Adaptive motor control and learning in a spiking neural network realised on a mixed-signal neuromorphic processor

TL;DR

This paper demonstrates a neuromorphic spiking neural network controlling a robot's velocity, with online learning and autonomous weight storage, showcasing a scalable approach for neuromorphic motor control.

Contribution

It introduces a neuromorphic architecture for motor control with online learning and autonomous weight storage, validated on a miniature robot.

Findings

Successful control of robot velocity using neuromorphic network

Online learning of an inverse model demonstrated

Proof of concept with 256-neuron neuromorphic chip

Abstract

Neuromorphic computing is a new paradigm for design of both the computing hardware and algorithms inspired by biological neural networks.

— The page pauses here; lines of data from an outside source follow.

Lemma stoi_decimal (s : list ascii) :
  decimal s -> decimal_value s <= INT_MAX ->
  stoi s = Ret (decimal_value s) /\ to_unsigned (decimal_value s) = decimal_value s.
Proof.
  intros Hd Hmax. unfold stoi. rewrite (parse_integer_decimal s Hd).
  pose proof (read_digits_nonneg s 0 (Z.le_refl 0)) as Hpos.
  fold (decimal_value s) in Hpos. unfold INT_MAX, INT_MIN in *.
  split.
  - rewrite bool_decide_eq_true_2 by lia. reflexivity.
  - unfold to_unsigned, UINT_MOD. apply Z.mod_small. lia.
Qed.

Lemma stoi_decimal_cases (s : list ascii) :
  decimal s ->
  (stoi s = Ret (decimal_value s) /\ 0 <= decimal_value s <= INT_MAX /\
   to_unsigned (decimal_value s) = decimal_value s) \/
  (stoi s = Throw out_of_range /\ INT_MAX < decimal_value s).
Proof.
  intros Hd.
  pose proof (read_digits_nonneg s 0 (Z.le_refl 0)) as Hpos.
  fold (decimal_value s) in Hpos.
  destruct (Z.le_gt_cases (decimal_value s) INT_MAX) as [Hle|Hgt].
  - left. destruct (stoi_decimal s Hd Hle) as [Hs Hu]. repeat split; assumption.
  - right. split; [|lia]. unfold stoi. rewrite (parse_integer_decimal s Hd).
    rewrite bool_decide_eq_false_2 by lia. reflexivity.
Qed.

Lemma parse_refused (name : string) :
  regex_search match_filename (chars name) = None ->
  parse_raw_file_name name = ([Cerr (MsgNamingScheme name)], Ret None).
Proof.
  unfold parse_raw_file_name, chars. intros ->. reflexivity.
Qed.


Lemma search_finds_convention (s : list ascii) (caps : list (list ascii)) :
  regex_search match_filename s = Some caps ->
  exists pre n X Y Z0 d post,
    caps = [n; X; Y; Z0; d] /\ contains_convention s pre n X Y Z0 d post.
Proof.
  intros H.
  destruct (regex_search_sound _ _ _ H) as (pre & s' & -> & Hm).
  destruct (match_here_sound _ _ _ _ Hm) as (caps' & rest & -> & Hmatch).
  destruct (matches_filename _ _ _ Hmatch)
    as (n & X & Y & Z0 & d & -> & Heq & Hrest).
  exists pre, n, X, Y, Z0, d, rest. split; [reflexivity|].
  split; [|exact Hrest]. simpl in Heq. rewrite Heq. reflexivity.
Qed.
(* ===== verification/_CoqProject ===== *)
-Q . S2P
Prelude.v
Api.v
BlockKeys.v
BlockCodec.v
WireCodec.v
EvictionPolicy.v
Lru.v
CostAware.v
Arc.v
ArcGhosts.v
LocalIndex.v
Tier.v
DramTier.v
SsdTier.v
AnyTier.v
StorageNode.v
NodeInv.v
NodeRoom.v
NodePut.v
NodeGet.v
NodeOpen.v
NodeSpec.v
NodeTheorems.v
NodeStats.v
NodeFrames.v
NodeFindings.v
SsdStub.v
Factory.v
Float64.v
BenchStats.v
BenchOptions.v
BenchReport.v
Bench.v
BenchTheorems.v
HashRing.v
Coordinator.v
Transport.v
RdmaTransport.v
Connector.v
ConnectorTheorems.v
Sockets.v
TcpConnection.v
TcpTheorems.v
TcpConnect.v
SimSockets.v
TcpClaims.v
WireFraming.v
TcpConnector.v
RpcInv.v
RpcErrors.v
RpcTheorems.v
HealthyLink.v
RpcLiveness.v
VllmAdapter.v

The event-based nature and the inherent parallelism make neuromorphic computing a promising paradigm for building efficient neural network based architectures for control of fast and agile robots. In this paper, we present a spiking neural network architecture that uses sensory feedback to control rotational velocity of a robotic vehicle. When the velocity reaches the target value, the mapping from the target velocity of the vehicle to the correct motor command, both represented in the spiking neural network on the neuromorphic device, is autonomously stored on the device using on-chip plastic synaptic weights. We validate the controller using a wheel motor of a miniature mobile vehicle and inertia measurement unit as the sensory feedback and demonstrate online learning of a simple 'inverse model' in a two-layer spiking neural network on the neuromorphic chip. The prototype neuromorphic device that features 256 spiking neurons allows us to realise a simple proof of concept architecture for the purely neuromorphic motor control and learning. The architecture can be easily scaled-up if a larger neuromorphic device is available.